(* ===== verification/StoragePermission.v ===== *)
(** * x/storage: permission checks

    [x/storage/keeper/permission.go], the policy messages of
    [x/storage/types/message.go] and their handlers in
    [x/storage/keeper/msg_server.go].  Of the storage module's own state
    these functions only read the name and id indexes of buckets, objects and
    groups ([Resources]); a name is looked up by its hash, which is taken to
    be injective. *)

From S2P Require Import Prelude Bytes StorageTypes Grn Permission PermissionKeeper.
From Stdlib Require Import Ascii.

(** ** Resources *)

Record Resources : Type := mkResources {
  bucket_ids : gmap string Z;
  buckets : gmap Z BucketInfo;
  object_ids : gmap (string * string) Z;
  objects : gmap Z ObjectInfo;
  group_ids : gmap (Z * string) Z;
  groups : gmap Z GroupInfo;
}.

Definition GetBucketInfo (st : Resources) (bucketName : string) : option BucketInfo :=
  match bucket_ids st !! bucketName with None => None | Some id => buckets st !! id end.
Definition GetObjectInfo (st : Resources) (bucketName objectName : string) : option ObjectInfo :=
  match object_ids st !! (bucketName, objectName) with None => None | Some id => objects st !! id end.
Definition GetGroupInfoById (st : Resources) (id : Z) : option GroupInfo := groups st !! id.
Definition GetGroupInfo (st : Resources) (owner : Z) (groupName : string) : option GroupInfo :=
  match group_ids st !! (owner, groupName) with None => None | Some id => GetGroupInfoById st id end.
Definition hasGroup (st : Resources) (id : Z) : bool := bool_decide (is_Some (groups st !! id)).

(** The block time, and whether the context carries transaction bytes. *)
Record PermCtx : Type := mkPermCtx {
  BlockTime : Z;
  in_tx : bool;
}.

Definition PublicReadBucketAllowedActions : list ActionType :=
  [ACTION_GET_OBJECT; ACTION_COPY_OBJECT; ACTION_EXECUTE_OBJECT; ACTION_LIST_OBJECT].
Definition PublicReadObjectAllowedActions : list ActionType :=
  [ACTION_GET_OBJECT; ACTION_COPY_OBJECT; ACTION_EXECUTE_OBJECT].

(** [strings.EqualFold] on ASCII texts *)
Definition lower (c : ascii) : ascii :=
  let n := N_of_ascii c in
  if (65 <=? n)%N && (n <=? 90)%N then ascii_of_N (n + 32) else c.
Fixpoint EqualFold (s t : string) : bool :=
  match s, t with
  | EmptyString, EmptyString => true
  | String c s', String d t' => Ascii.eqb (lower c) (lower d) && EqualFold s' t'
  | _, _ => false
  end.

Section Checks.
Context `{AddressText, UintText, Regexps} (st : Resources) (ctx : PermCtx).

(** A panic of the evaluation is a panic of the check. *)
Definition policy_eval (p : Policy) (action : ActionType) (opts : option VerifyOptions) :
    PM (Effect * option Policy) :=
  match Policy_Eval p action (BlockTime ctx) opts with None => panic | Some r => ret r end.

(** The deducted sizes are stored in a transaction only. *)
Definition save_policy (action : ActionType) (newPolicy : option Policy) : PM unit :=
  match newPolicy with
  | Some p => if bool_decide (action = ACTION_CREATE_OBJECT) && in_tx ctx
              then do! on_err (PutPolicy p) (fun _ => panic) ;; ret tt
              else ret tt
  | None => ret tt
  end.

Definition member_live (m : option GroupMember) : bool :=
  match m with
  | None => false
  | Some gm => match m_ExpirationTime gm with None => true | Some t => BlockTime ctx <? t end
  end.

(** The loop over the policy group: [None] when a group denies; otherwise
    whether a group allows, and the policy the last such group leaves. *)
Fixpoint verify_items (items : list PolicyGroup_Item) (operator : Z) (action : ActionType)
    (opts : option VerifyOptions) (allowed : bool) (allowedPolicy : option Policy) :
    PM (option (bool * option Policy)) :=
  match items with
  | [] => ret (Some (allowed, allowedPolicy))
  | it :: rest =>
      if negb (hasGroup st (GroupId it))
      then verify_items rest operator action opts allowed allowedPolicy
      else
        let! p := MustGetPolicyByID (PolicyId it) in
        let! (effect, newPolicy) := policy_eval p action opts in
        let! s := get in
        if negb (bool_decide (effect = EFFECT_UNSPECIFIED)) &&
           member_live (GetGroupMember (GroupId it) operator s)
        then match effect with
             | EFFECT_ALLOW => verify_items rest operator action opts true newPolicy
             | EFFECT_DENY => ret None
             | _ => verify_items rest operator action opts allowed allowedPolicy
             end
        else verify_items rest operator action opts allowed allowedPolicy
  end.

(** The policies granted to groups *)
Definition verify_groups (resourceID : Z) (resourceType : ResourceType) (operator : Z)
    (action : ActionType) (opts : option VerifyOptions) : PM Effect :=
  let! policyGroup := GetPolicyGroupForResource resourceID resourceType in
  match policyGroup with
  | None => ret EFFECT_UNSPECIFIED
  | Some items =>
      let! r := verify_items items operator action opts false None in
      match r with
      | None => ret EFFECT_DENY
      | Some (true, allowedPolicy) => do! save_policy action allowedPolicy ;; ret EFFECT_ALLOW
      | Some (false, _) => ret EFFECT_UNSPECIFIED
      end
  end.

Definition VerifyPolicy (resourceID : Z) (resourceType : ResourceType) (operator : Z)
    (action : ActionType) (opts : option VerifyOptions) : PM Effect :=
  let! policy := GetPolicyForAccount resourceID resourceType operator in
  match policy with
  | None => verify_groups resourceID resourceType operator action opts
  | Some p =>
      let! (effect, newPolicy) := policy_eval p action opts in
      if bool_decide (effect = EFFECT_UNSPECIFIED)
      then verify_groups resourceID resourceType operator action opts
      else
        do! (if bool_decide (effect = EFFECT_ALLOW) then save_policy action newPolicy else ret tt) ;;
        ret effect
  end.

(** ** The three checks; an empty operator is [None]. *)

Definition VerifyBucketPermission (bucketInfo : BucketInfo) (operator : option Z)
    (action : ActionType) (options : option VerifyOptions) : PM Effect :=
  if bool_decide (b_Visibility bucketInfo = VISIBILITY_TYPE_PUBLIC_READ) &&
     allowed_in PublicReadBucketAllowedActions action
  then ret EFFECT_ALLOW
  else match operator with
       | None => ret EFFECT_DENY
       | Some op =>
           let! owner := MustAccAddressFromHex (b_Owner bucketInfo) in
           if op =? owner then ret EFFECT_ALLOW
           else
             let! effect := VerifyPolicy (b_Id bucketInfo) RESOURCE_TYPE_BUCKET op action options in
             ret (if bool_decide (effect = EFFECT_ALLOW) then EFFECT_ALLOW else EFFECT_DENY)
       end.

Definition VerifyObjectPermission (bucketInfo : BucketInfo) (objectInfo : ObjectInfo)
    (operator : option Z) (action : ActionType) : PM Effect :=
  let visibility :=
    bool_decide (ob_Visibility objectInfo = VISIBILITY_TYPE_PUBLIC_READ) ||
    (bool_decide (ob_Visibility objectInfo = VISIBILITY_TYPE_INHERIT) &&
     bool_decide (b_Visibility bucketInfo = VISIBILITY_TYPE_PUBLIC_READ)) in
  if visibility && allowed_in PublicReadObjectAllowedActions action then ret EFFECT_ALLOW
  else match operator with
       | None => ret EFFECT_DENY
       | Some op =>
           let! owner := MustAccAddressFromHex (ob_Owner objectInfo) in
           if owner =? op then ret EFFECT_ALLOW
           else
             let opts := mkOptions
               (GRN_String (NewObjectGRN (ob_BucketName objectInfo) (ob_ObjectName objectInfo))) None in
             let! bucketEffect :=
               VerifyPolicy (b_Id bucketInfo) RESOURCE_TYPE_BUCKET op action (Some opts) in
             if bool_decide (bucketEffect = EFFECT_DENY) then ret EFFECT_DENY
             else
               let! objectEffect :=
                 VerifyPolicy (ob_Id objectInfo) RESOURCE_TYPE_OBJECT op action None in
               if bool_decide (objectEffect = EFFECT_DENY) then ret EFFECT_DENY
               else if bool_decide (bucketEffect = EFFECT_ALLOW) ||
                       bool_decide (objectEffect = EFFECT_ALLOW)
               then ret EFFECT_ALLOW else ret EFFECT_DENY
       end.

Definition VerifyGroupPermission (groupInfo : GroupInfo) (operator : Z) (action : ActionType) :
    PM Effect :=
  if EqualFold (g_Owner groupInfo) (acc_String operator) then ret EFFECT_ALLOW
  else
    let! effect := VerifyPolicy (g_Id groupInfo) RESOURCE_TYPE_GROUP operator action None in
    ret (if bool_decide (effect = EFFECT_ALLOW) then EFFECT_ALLOW else EFFECT_DENY).

(** ** Policies of a resource *)

Definition lift_grn {A} (r : grn_error + A) : PM A :=
  match r with inl e => fail (ErrGrn e) | inr a => ret a end.
Definition found {A} (o : option A) (e : perm_error) : PM A :=
  match o with None => fail e | Some a => ret a end.

Definition getResourceOwnerAndIDFromGRN (grn : GRN) : PM (Z * Z) :=
  match resType grn with
  | RESOURCE_TYPE_BUCKET =>
      let! bucketName := lift_grn (GetBucketName grn) in
      let! bucketInfo := found (GetBucketInfo st bucketName) ErrNoSuchBucket in
      let! owner := MustAccAddressFromHex (b_Owner bucketInfo) in
      ret (owner, b_Id bucketInfo)
  | RESOURCE_TYPE_OBJECT =>
      let! (bucketName, objectName) := lift_grn (GetBucketAndObjectName grn) in
      let! objectInfo := found (GetObjectInfo st bucketName objectName) ErrNoSuchObject in
      let! owner := MustAccAddressFromHex (ob_Owner objectInfo) in
      ret (owner, ob_Id objectInfo)
  | RESOURCE_TYPE_GROUP =>
      let! (groupOwner, groupName) := lift_grn (GetGroupOwnerAndAccount grn) in
      let! groupInfo := found (GetGroupInfo st groupOwner groupName) ErrNoSuchBucket in
      let! owner := MustAccAddressFromHex (g_Owner groupInfo) in
      ret (owner, g_Id groupInfo)
  | RESOURCE_TYPE_UNSPECIFIED => fail (ErrGrn ErrInvalidGRN)
  end.

Definition NormalizePrincipal (principal : Principal) : Principal :=
  match Type_ principal with
  | PRINCIPAL_TYPE_GNFD_GROUP =>
      match ParseUint (Value principal) with
      | Some _ => principal
      | None =>
          match ParseFromString (Value principal) false with
          | inl _ => principal
          | inr grn =>
              match GetGroupOwnerAndAccount grn with
              | inl _ => principal
              | inr (owner, groupName) =>
                  match GetGroupInfo st owner groupName with
                  | None => principal
                  | Some groupInfo => mkPrincipal (Type_ principal) (uint_String (g_Id groupInfo))
                  end
              end
          end
      end
  | _ => principal
  end.

Definition ValidatePrincipal (resOwner : Z) (principal : Principal) : PM unit :=
  match Type_ principal with
  | PRINCIPAL_TYPE_GNFD_ACCOUNT =>
      let! addr := GetAccountAddress principal in
      guard (addr =? resOwner) ErrGnfdInvalidPrincipal
  | PRINCIPAL_TYPE_GNFD_GROUP =>
      let! groupID := found (ParseUint (Value principal)) ErrParseUint in
      guard (negb (bool_decide (is_Some (GetGroupInfoById st groupID)))) ErrNoSuchGroup
  | _ => fail ErrInvalidPrincipal
  end.

Definition GetPolicy (grn : GRN) (principal : Principal) : PM Policy :=
  let! (_, resID) := getResourceOwnerAndIDFromGRN grn in
  let! policy :=
    match Type_ principal with
    | PRINCIPAL_TYPE_GNFD_ACCOUNT =>
        let! addr := MustGetAccountAddress principal in
        GetPolicyForAccount resID (resType grn) addr
    | PRINCIPAL_TYPE_GNFD_GROUP =>
        let! groupID := MustGetGroupID principal in
        GetPolicyForGroup resID (resType grn) groupID
    | _ => fail ErrInvalidPrincipal
    end in
  found policy ErrNoSuchPolicy.

(** [Keeper.PutPolicy] and [Keeper.DeletePolicy] of x/storage *)
Definition Storage_PutPolicy (operator : Z) (grn : GRN) (policy : Policy) : PM Z :=
  let! (resOwner, resID) := getResourceOwnerAndIDFromGRN grn in
  do! guard (negb (operator =? resOwner)) ErrAccessDenied ;;
  let principal := NormalizePrincipal (p_Principal policy) in
  do! ValidatePrincipal resOwner principal ;;
  PutPolicy (mkPolicy (p_Id policy) principal (p_ResourceType policy) resID (p_Statements policy)
               (p_ExpirationTime policy)).

Definition Storage_DeletePolicy (operator : Z) (principal : Principal) (grn : GRN) : PM Z :=
  let! (resOwner, resID) := getResourceOwnerAndIDFromGRN grn in
  do! guard (negb (operator =? resOwner)) ErrAccessDenied ;;
  DeletePolicy principal (resType grn) resID.

(** ** Messages *)

Record MsgPutPolicy : Type := mkMsgPutPolicy {
  mp_Operator : string;
  mp_Principal : option Principal;
  mp_Resource : string;
  mp_Statements : list Statement;
  mp_ExpirationTime : option Z;
}.

Record MsgDeletePolicy : Type := mkMsgDeletePolicy {
  md_Operator : string;
  md_Principal : option Principal;
  md_Resource : string;
}.

(** [true] when the Go function returns a nil error. *)
Definition group_to_group (p : Principal) (grn : GRN) : bool :=
  bool_decide (Type_ p = PRINCIPAL_TYPE_GNFD_GROUP) &&
  bool_decide (resType grn = RESOURCE_TYPE_GROUP).

Definition MsgPutPolicy_ValidateBasic (msg : MsgPutPolicy) : bool :=
  match AccAddressFromHexUnsafe (mp_Operator msg), ParseFromString (mp_Resource msg) true,
        mp_Principal msg with
  | Some _, inr grn, Some p =>
      negb (group_to_group p grn) && Principal_ValidateBasic p &&
      forallb (fun s => Statement_ValidateBasic s (resType grn)) (mp_Statements msg)
  | _, _, _ => false
  end.

(** The error of the second parse is ignored: the zero name has the
    unspecified type. *)
Definition MsgPutPolicy_ValidateRuntime (msg : MsgPutPolicy) : bool :=
  let rt := match ParseFromString (mp_Resource msg) true with
            | inl _ => RESOURCE_TYPE_UNSPECIFIED
            | inr grn => resType grn
            end in
  forallb (fun s => Statement_ValidateRuntime s rt) (mp_Statements msg).

Definition MsgDeletePolicy_ValidateBasic (msg : MsgDeletePolicy) : bool :=
  match AccAddressFromHexUnsafe (md_Operator msg), ParseFromString (md_Resource msg) false,
        md_Principal msg with
  | Some _, inr grn, Some p => negb (group_to_group p grn)
  | _, _, _ => false
  end.

Definition MsgDeletePolicy_ValidateRuntime (msg : MsgDeletePolicy) : bool :=
  match md_Principal msg with None => false | Some p => Principal_ValidateBasic p end.

(** [msgServer.PutPolicy], [msgServer.DeletePolicy]; [ValidateBasic] has
    refused a nil principal, which the keeper would panic on. *)
Definition Msg_PutPolicy (msg : MsgPutPolicy) : PM Z :=
  let! operatorAddr := MustAccAddressFromHex (mp_Operator msg) in
  let! grn := lift_grn (ParseFromString (mp_Resource msg) true) in
  do! guard (expired (mp_ExpirationTime msg) (BlockTime ctx)) ErrPermissionExpired ;;
  do! guard (existsb (fun s => expired (s_ExpirationTime s) (BlockTime ctx)) (mp_Statements msg))
        ErrPermissionExpired ;;
  match mp_Principal msg with
  | None => panic
  | Some principal =>
      Storage_PutPolicy operatorAddr grn
        (mkPolicy 0 principal (resType grn) 0 (mp_Statements msg) (mp_ExpirationTime msg))
  end.

Definition Msg_DeletePolicy (msg : MsgDeletePolicy) : PM Z :=
  let! operator := MustAccAddressFromHex (md_Operator msg) in
  let! grn := lift_grn (ParseFromString (md_Resource msg) false) in
  match md_Principal msg with
  | None => panic
  | Some principal => Storage_DeletePolicy operator principal grn
  end.
End Checks.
**********
▶ _To do_
Using only the entries above, output the line with "(** The deducted", the line with "(** The policies granted to groups *)", and all lines between them, exactly as they stand.

▶ _Finished task_
(** The deducted sizes are stored in a transaction only. *)
Definition save_policy (action : ActionType) (newPolicy : option Policy) : PM unit :=
  match newPolicy with
  | Some p => if bool_decide (action = ACTION_CREATE_OBJECT) && in_tx ctx
              then do! on_err (PutPolicy p) (fun _ => panic) ;; ret tt
              else ret tt
  | None => ret tt
  end.

Definition member_live (m : option GroupMember) : bool :=
  match m with
  | None => false
  | Some gm => match m_ExpirationTime gm with None => true | Some t => BlockTime ctx <? t end
  end.

(** The loop over the policy group: [None] when a group denies; otherwise
    whether a group allows, and the policy the last such group leaves. *)
Fixpoint verify_items (items : list PolicyGroup_Item) (operator : Z) (action : ActionType)
    (opts : option VerifyOptions) (allowed : bool) (allowedPolicy : option Policy) :
    PM (option (bool * option Policy)) :=
  match items with
  | [] => ret (Some (allowed, allowedPolicy))
  | it :: rest =>
      if negb (hasGroup st (GroupId it))
      then verify_items rest operator action opts allowed allowedPolicy
      else
        let! p := MustGetPolicyByID (PolicyId it) in
        let! (effect, newPolicy) := policy_eval p action opts in
        let! s := get in
        if negb (bool_decide (effect = EFFECT_UNSPECIFIED)) &&
           member_live (GetGroupMember (GroupId it) operator s)
        then match effect with
             | EFFECT_ALLOW => verify_items rest operator action opts true newPolicy
             | EFFECT_DENY => ret None
             | _ => verify_items rest operator action opts allowed allowedPolicy
             end
        else verify_items rest operator action opts allowed allowedPolicy
  end.

(** The policies granted to groups *)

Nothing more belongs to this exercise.